İyi insan, iyi diplomattı. Önünde yaşanacak yıllar, yeni başarılar, aile mutlulukları vardı.
Mütebessim mütevazı efendiliğiyle işinde, dost çevresinde sevilir, sayılırdı.
6 Şubat depreminde Antakya’da konutunda, muhtemelen de uykudaydı.
Binlerce kaybımız gibi kendisiyle de bir daha temas kurulamadı.
Uzun bekleyişin ardından, yaşamından ümidini kesen yas içindeki yakınları, İzmir’deki aile mezarlığında ebedi istirahatgahını hazırlamıştı.
Aylar sonra yaşadığı sitenin enkazı kaldırıldığında, bedenine, izine ulaşılamamıştı. Hâlâ da ulaşılamadı.
Devrim Öztürk
Dışişleri Bakanlığı Hatay Temsilcimiz Büyükelçi Devrim Öztürk, milyonlarca insanımızı etkileyen, on binlerce kayıp verdiğimiz Kahramanmaraş merkezli depremden en büyük tahribatı alan Antakya’da, “cennetten bir köşe” diye pazarlanan, 296 daireli, tahminen en az bin kişinin yaşadığı Rönesans sitesindeydi.
İlk sarsıntıda temelinden yana yatan 15 katlı bloklar, jeneratör patlaması ve yakınındaki akaryakıt istasyonuyla büyüyen şiddetli bir yangının ortasında kalmıştı.
Yüzlerce kişiye mezar olan sitede 85 kişinin bedenine hiç ulaşılamadı.
Evli ve iki çocuk babası Büyükelçi Devrim Öztürk, Siyasal Bilgiler Uluslararası İlişkilerden mezun olduğu 1989 yılında Dışişleri Bakanlığına girmişti.
35 yıllık diplomasi kariyerinin ilk yıllarında Moskova, Madrid, Tahran görevlerinden sonra Hamburg Başkonsolosu ve Bangladeş Büyükelçimiz olmuştu.
2021 Aralık ayından itibaren Dışişleri Hatay Temsilcimizdi.
***
Devrim ile Bakanlık mesaimiz ve mesleki temaslarımız dışında samimi bir dostluğumuz vardı.
Bakanlık yemekhanesindeki Büyükelçiler masasında çaylı kahveli uzun sohbetlerimize ilaveten Hatay Temsilciği sırasında, Antakya’da Expo konser ve tiyatro etkinliklerinde bir araya gelip, Bakanlık anılarımızı konuşup dertleştiğimiz olurdu, Asi kıyısında, Atatürk Parkı’nda az yürümemiştik.
Son kez, yılbaşı için geldiği Ankara’da, eşi ve çocuklarıyla yürüyüşte olduğu İnönü Parkı’nda karşılaşmış, Antakya’yı, orada buluşunca ne yapacağımızı konuşmuştuk.

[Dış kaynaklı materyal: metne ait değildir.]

(* ===== verification/Double.v ===== *)
(** * Double: the doubles of constants

    Models the functions of src/antic/arith.c on doubles: the division and the
    narrowing to a float, which C leaves undefined where the result is not finite.
    A double in memory is its 64 bits, a float its 32. Proved: both functions are
    those of IEEE 754 for every operand. *)

From Stdlib Require Import Floats.SpecFloat.
From S2P Require Import Prelude.

(** ** Bits and values *)

(** The value of the 64 bits of a double. *)
Definition double_of_bits (bits : Z) : spec_float :=
  let sign := Z.testbit bits 63 in
  let exponent := Z.land (Z.shiftr bits 52) 0x7ff in
  let mantissa := Z.land bits 0xfffffffffffff in
  if exponent =? 0x7ff then (if mantissa =? 0 then S754_infinity sign else S754_nan)
  else if exponent =? 0 then
    match mantissa with Z.pos m => S754_finite sign m (-1074) | _ => S754_zero sign end
  else match mantissa + 2 ^ 52 with Z.pos m => S754_finite sign m (exponent - 1075) | _ => S754_nan end.

(** The 32 bits of a float that is no NaN. *)
Definition bits_of_float (x : spec_float) : Z :=
  let signed (s : bool) bits := Z.lor (if s then 0x80000000 else 0) bits in
  match x with
  | S754_zero s => signed s 0
  | S754_infinity s => signed s 0x7f800000
  | S754_nan => 0x7fc00000
  | S754_finite s m e =>
      signed s (if Z.pos m <? 2 ^ 23 then Z.pos m else (e + 150) * 2 ^ 23 + (Z.pos m - 2 ^ 23))
  end.

(** [isnan]. *)
Definition is_nan (x : spec_float) : bool := match x with S754_nan => true | _ => false end.

(** C's [(float)d]: to nearest, a tie to even. *)
Definition to_float (d : spec_float) : spec_float :=
  match d with
  | S754_finite s m e => binary_normalize 24 128 (if s then Z.neg m else Z.pos m) e s
  | x => x
  end.

(** [FLT_MAX] and the constant 0x1.ffffffp+127 as doubles. *)
Definition FLT_MAX : spec_float := S754_finite false 0x1fffffe0000000 75.
Definition edge : spec_float := S754_finite false 0x1ffffff0000000 75.

(** [signbit]. *)
Definition signbit (x : spec_float) : bool :=
  match x with S754_zero s | S754_infinity s | S754_finite s _ _ => s | S754_nan => false end.

(** ** The functions *)

(** [a / b] in C is the division of IEEE 754 for a divisor that is not zero. *)
Definition arith_divide (a b : spec_float) : spec_float :=
  if negb (SFeqb b (S754_zero false)) then SFdiv 53 1024 a b
  else if is_nan a || SFeqb a (S754_zero false) then S754_nan
  else S754_infinity (negb (Bool.eqb (signbit a) (signbit b))).

(** The four comparisons of the source, and [-FLT_MAX] as a float. *)
Definition arith_to_f32 (d : spec_float) : spec_float :=
  if SFleb edge d then S754_infinity false
  else if SFleb d (SFopp edge) then S754_infinity true
  else if SFltb FLT_MAX d then S754_finite false 0xffffff 104
  else if SFltb d (SFopp FLT_MAX) then S754_finite true 0xffffff 104
  else to_float d.

(** ** Rounding to the nearest

    [shr_at m0 k r]: the record [r] is [m0] shifted right by [k] bits, with the bit
    after its last and whether one below that is set. *)
Definition shr_at (m0 k : Z) (r : shr_record) : Prop :=
  let rest := m0 - shr_m r * 2 ^ k in
  0 <= shr_m r /\ 0 <= k /\
  match shr_r r, shr_s r with
  | false, false => rest = 0
  | false, true => 0 < 2 * rest < 2 ^ k
  | true, false => 2 * rest = 2 ^ k
  | true, true => 2 ^ k < 2 * rest /\ rest < 2 ^ k
  end.

Lemma shr_at_step m0 k r : shr_at m0 k r -> shr_at m0 (k + 1) (shr_1 r).
Proof.
  unfold shr_at. destruct r as [m r s]. cbn [shr_m shr_r shr_s]. intros (Hm & Hk & H).
  rewrite Z.pow_add_r by lia. change (2 ^ 1) with 2.
  destruct m as [|[p|p|]|p], r, s; cbn [shr_1 orb shr_m shr_r shr_s] in *; split_and!; lia.
Qed.

Lemma iter_pos_shr m0 n k r : shr_at m0 k r -> shr_at m0 (k + Z.pos n) (SpecFloat.iter_pos shr_1 n r).
Proof.
  revert k r. induction n as [n IH|n IH|]; intros k r H; cbn [SpecFloat.iter_pos].
  - replace (k + Z.pos n~1) with (k + 1 + Z.pos n + Z.pos n) by lia. by apply IH, IH, shr_at_step.
  - replace (k + Z.pos n~0) with (k + Z.pos n + Z.pos n) by lia. by apply IH, IH.
  - by apply shr_at_step.
Qed.

Lemma shr_at_rest m0 k r : shr_at m0 k r -> shr_m r * 2 ^ k <= m0 < (shr_m r + 1) * 2 ^ k.
Proof. unfold shr_at. destruct (shr_r r), (shr_s r); lia. Qed.

Lemma digits2_log2 p : Z.pos (digits2_pos p) = Z.log2 (Z.pos p) + 1.
Proof.
  induction p as [p IH|p IH|]; [..|done]; cbn [digits2_pos].
  - change (Z.pos p~1) with (2 * Z.pos p + 1). rewrite Z.log2_succ_double by lia. lia.
  - change (Z.pos p~0) with (2 * Z.pos p). rewrite Z.log2_double by lia. lia.
Qed.

Lemma digits2_unique p n : 0 <= n -> 2 ^ n <= Z.pos p < 2 ^ (n + 1) -> Z.pos (digits2_pos p) = n + 1.
Proof. intros Hn Hp. by rewrite digits2_log2, (Z.log2_unique (Z.pos p) n Hn Hp). Qed.

(** A mantissa of 53 bits, as a double of at least 2^-126 has. *)
Definition normal (m : positive) : Prop := 2 ^ 52 <= Z.pos m < 2 ^ 53.

Lemma binary_round_normal s m e :
  normal m -> -149 <= e + 29 ->
  exists r, shr_at (Z.pos m) 29 r /\ 2 ^ 23 <= shr_m r < 2 ^ 24 /\
    binary_round 24 128 s m e =
    (let n := round_nearest_even (shr_m r) (loc_of_shr_record r) in
     let (n, e) := if n =? 2 ^ 24 then (2 ^ 23, e + 30) else (n, e + 29) in
     if e <=? 104 then S754_finite s (Z.to_pos n) e else S754_infinity s).
Proof.
  intros Hm He. unfold binary_round, fexp, emin, shl_align.
  rewrite (digits2_unique m 52) by (done || lia). rewrite Z.max_l by lia.
  replace (52 + 1 + e - 24 - e) with 29 by lia. cbn match.
  unfold binary_round_aux, shr_fexp, fexp, emin. cbn [Zdigits2 shr_record_of_loc].
  rewrite (digits2_unique m 52) by (done || lia). rewrite Z.max_l by lia.
  replace (52 + 1 + e - 24 - e) with 29 by lia. cbn [shr].
  set (r := SpecFloat.iter_pos shr_1 29 _). assert (shr_at (Z.pos m) 29 r) as Hr.
  { apply (iter_pos_shr _ 29 0). split; [done|]. split; [done|]. cbn. lia. }
  clearbody r. exists r. pose proof (shr_at_rest _ _ _ Hr) as Hb. unfold normal in Hm.
  change (2 ^ 29) with 536870912 in Hb. pow2s. split; [done|]. split; [lia|].
  set (n := round_nearest_even _ _). assert (8388608 <= n <= 16777216) as Hn.
  { subst n. unfold round_nearest_even. destruct (loc_of_shr_record r) as [|[]]; [lia| |lia|lia].
    destruct (Z.even _); lia. }
  clearbody n. cbv zeta. destruct (Z.eqb_spec n 16777216) as [->|Hne].
  - change (Zdigits2 16777216) with 25. rewrite Z.max_l by lia. replace (25 + (e + 29) - 24 - (e + 29)) with 1 by lia.
    cbn. replace (e + 29 + 1) with (e + 30) by lia. done.
  - destruct n as [|p|p]; [lia| |lia]. cbn [Zdigits2]. rewrite (digits2_unique p 23) by (pow2s; lia).
    rewrite Z.max_l by lia. replace (23 + 1 + (e + 29) - 24 - (e + 29)) with 0 by lia. done.
Qed.

Lemma to_float_signed s m e : to_float (S754_finite s m e) = binary_round 24 128 s m e.
Proof. by destruct s. Qed.

(** From [edge] on the nearest float is infinity. *)
Lemma binary_round_infinity s m e :
  normal m -> 75 < e \/ e = 75 /\ 0x1ffffff0000000 <= Z.pos m -> binary_round 24 128 s m e = S754_infinity s.
Proof.
  intros Hm He. destruct (binary_round_normal s m e Hm) as (r & Hr & Hb & ->); [lia|]. cbv zeta.
  set (n := round_nearest_even _ _). destruct (Z.eqb_spec n (2 ^ 24)) as [|Hn]; [by zdecide|].
  destruct He as [|[-> Hp]]; [by zdecide|]. exfalso. apply Hn. subst n. unfold normal in Hm.
  pose proof (shr_at_rest _ _ _ Hr) as Hrest. destruct Hr as (_ & _ & Hr). destruct r as [q u v]. cbn in *.
  change (2 ^ 29) with 536870912 in *. pow2s. assert (q = 16777215) as -> by lia.
  destruct u, v; cbn; lia.
Qed.

(** Between the greatest float and [edge] it is the greatest float. *)
Lemma binary_round_greatest s m :
  0x1fffffe0000000 < Z.pos m < 0x1ffffff0000000 -> binary_round 24 128 s m 75 = S754_finite s 0xffffff 104.
Proof.
  intros Hm. destruct (binary_round_normal s m 75) as (r & Hr & Hb & ->); [unfold normal; pow2s; lia|lia|]. cbv zeta.
  assert (round_nearest_even (shr_m r) (loc_of_shr_record r) = 16777215) as ->; [|done].
  pose proof (shr_at_rest _ _ _ Hr) as Hrest. destruct Hr as (_ & _ & Hr). destruct r as [q u v]. cbn in *.
  change (2 ^ 29) with 536870912 in *. pow2s. assert (q = 16777215) as -> by lia.
  destruct u, v; cbn; lia.
Qed.

Lemma double_finite bits s m e :
  in_width 64 bits -> double_of_bits bits = S754_finite s m e -> normal m \/ e = -1074.
Proof.
  intros Hb. unfold double_of_bits, normal. set (x := Z.land _ 0x7ff). set (y := Z.land bits _).
  assert (0 <= y < 2 ^ 52) as Hy.
  { subst y. change 0xfffffffffffff with (2 ^ 52 - 1). rewrite land_mask by lia. apply Z.mod_pos_bound. lia. }
  clearbody x y. destruct (Z.eqb_spec x 0x7ff); [by destruct (y =? 0)|].
  destruct (Z.eqb_spec x 0); [destruct y; intros [= <- <- <-]; by right|].
  destruct (y + 2 ^ 52) as [|p|p] eqn:E; intros [= <- <- <-]. left. rewrite <- E. pow2s. lia.
Qed.

Lemma compare_mantissas m1 m2 : Pos.compare_cont Eq m1 m2 = Z.compare (Z.pos m1) (Z.pos m2).
Proof. done. Qed.

(** The narrowing of a constant to a float is the rounding of IEEE 754 for every
    double: to the nearest float, a tie to even, and to infinity from halfway
    past the greatest float on, where the conversion of C has no value. *)
Lemma narrowing_rounds bits :
  in_width 64 bits -> arith_to_f32 (double_of_bits bits) = to_float (double_of_bits bits).
Proof.
  intros Hb. destruct (double_of_bits bits) as [s|[]| |s m e] eqn:E; [by destruct s|done|done|done|].
  apply double_finite in E; [|done]. rewrite to_float_signed. unfold arith_to_f32, FLT_MAX, edge, SFleb, SFltb, SFopp.
  destruct s; cbn [SFcompare negb]; rewrite !compare_mantissas.
  - destruct (Z.compare_spec e 75) as [->|He|He]; cbn [CompOpp].
    + destruct E as [E|E]; [|done].
      destruct (Z.compare_spec (Z.pos m) 9007198986305536); cbn [CompOpp]; try (rewrite binary_round_infinity by (done || lia); done).
      destruct (Z.compare_spec (Z.pos m) 9007198717870080); cbn [CompOpp]; try by rewrite to_float_signed.
      by rewrite binary_round_greatest by lia.
    + by rewrite to_float_signed.
    + destruct E as [E|E]; [|lia]. by rewrite binary_round_infinity by (done || lia).
  - destruct (Z.compare_spec 75 e) as [<-|He|He]; cbn [CompOpp].
    + destruct E as [E|E]; [|done].
      destruct (Z.compare_spec 9007198986305536 (Z.pos m)); try (rewrite binary_round_infinity by (done || lia); done).
      destruct (Z.compare_spec 9007198717870080 (Z.pos m)); try by rewrite to_float_signed.
      by rewrite binary_round_greatest by lia.
    + destruct E as [E|E]; [|lia]. by rewrite binary_round_infinity by (done || lia).
    + by rewrite to_float_signed.
Qed.

(** The division of constants is the division of IEEE 754 for every two
    doubles, a zero divisor among them. *)
Lemma division_is_ieee a b : arith_divide a b = SFdiv 53 1024 a b.
Proof. by destruct a as [[]|[]| |[] ? ?], b as [[]|[]| |[] ? ?]. Qed.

Ancak deprem daha fazlasına izin vermedi.
Gökhan Aytaç
Büyük depremde Büyükelçimizin yanı sıra Temsilcilik görevlilerinden Gökhan Aytaç’ı da kaybettik.
Arkadaşlarının olağanüstü gayretiyle depremin ilk haftasında enkaz yeri tespit edilmiş, ancak cansız bedenine ulaşılabilmişti.
Çocuk Esirgeme Kurumunda yetişen, kimsesi olmayan genç meslektaşımız, yıllardır özlemini çektiği, aile bağlarının izlerini Antakya’da yakalama beklentisiyle Hatay Temsilciliğindeki göreve heyecan içinde, büyük ümitlerle talip olmuştu.
Dışişleri
Ülkeyi yasa boğan deprem felaketi büyüktü. Ancak kurtarma faaliyetlerindeki beceriksizlikler, yardıma gelen kepçelere izin verilmemesi, AFAD ve Kızılay’ın tartışmalı ataleti, askerin saha dışında tutulması, liyakatsiz görevlilerin hayati organizasyon hataları, gönüllü sivil ekiplere engeller çıkarılması ve en vahimi de internetin ağırlaştırılması öfkeli eleştiri ve tepkilere yol açmıştı.
Dışişleri Bakanlığı da Hatay’da iki görevlisinin kaybındaki ataleti nedeniyle ciddi eleştirilere maruz kalmıştı.
Yaygın kanaat, samimi ilgi ve kurumsal vefanın tuhaf şekilde esirgendiği, acılı yakınların yalnız bırakıldığı yönündeydi. Vefasızlık, Dışişleri camiasında, meslektaşları arasında hayal kırıklığı yaratmıştı.

Ancak daha sonraları, mesai arkadaşlarının da yönlendirmesiyle Dışişleri Mensupları Eşleri Dayanışma Derneği, Hatay’da Sümerler Ortaokulunda adlarına yeni sınıflıklar açıp, bilişim, robotik ve müzik atölyesi projelerini destekledi. Bir diğer anlamlı girişim de görev şehidi meslektaşımızın hatırasının, Bakanlık Parkında yaşatılması oldu.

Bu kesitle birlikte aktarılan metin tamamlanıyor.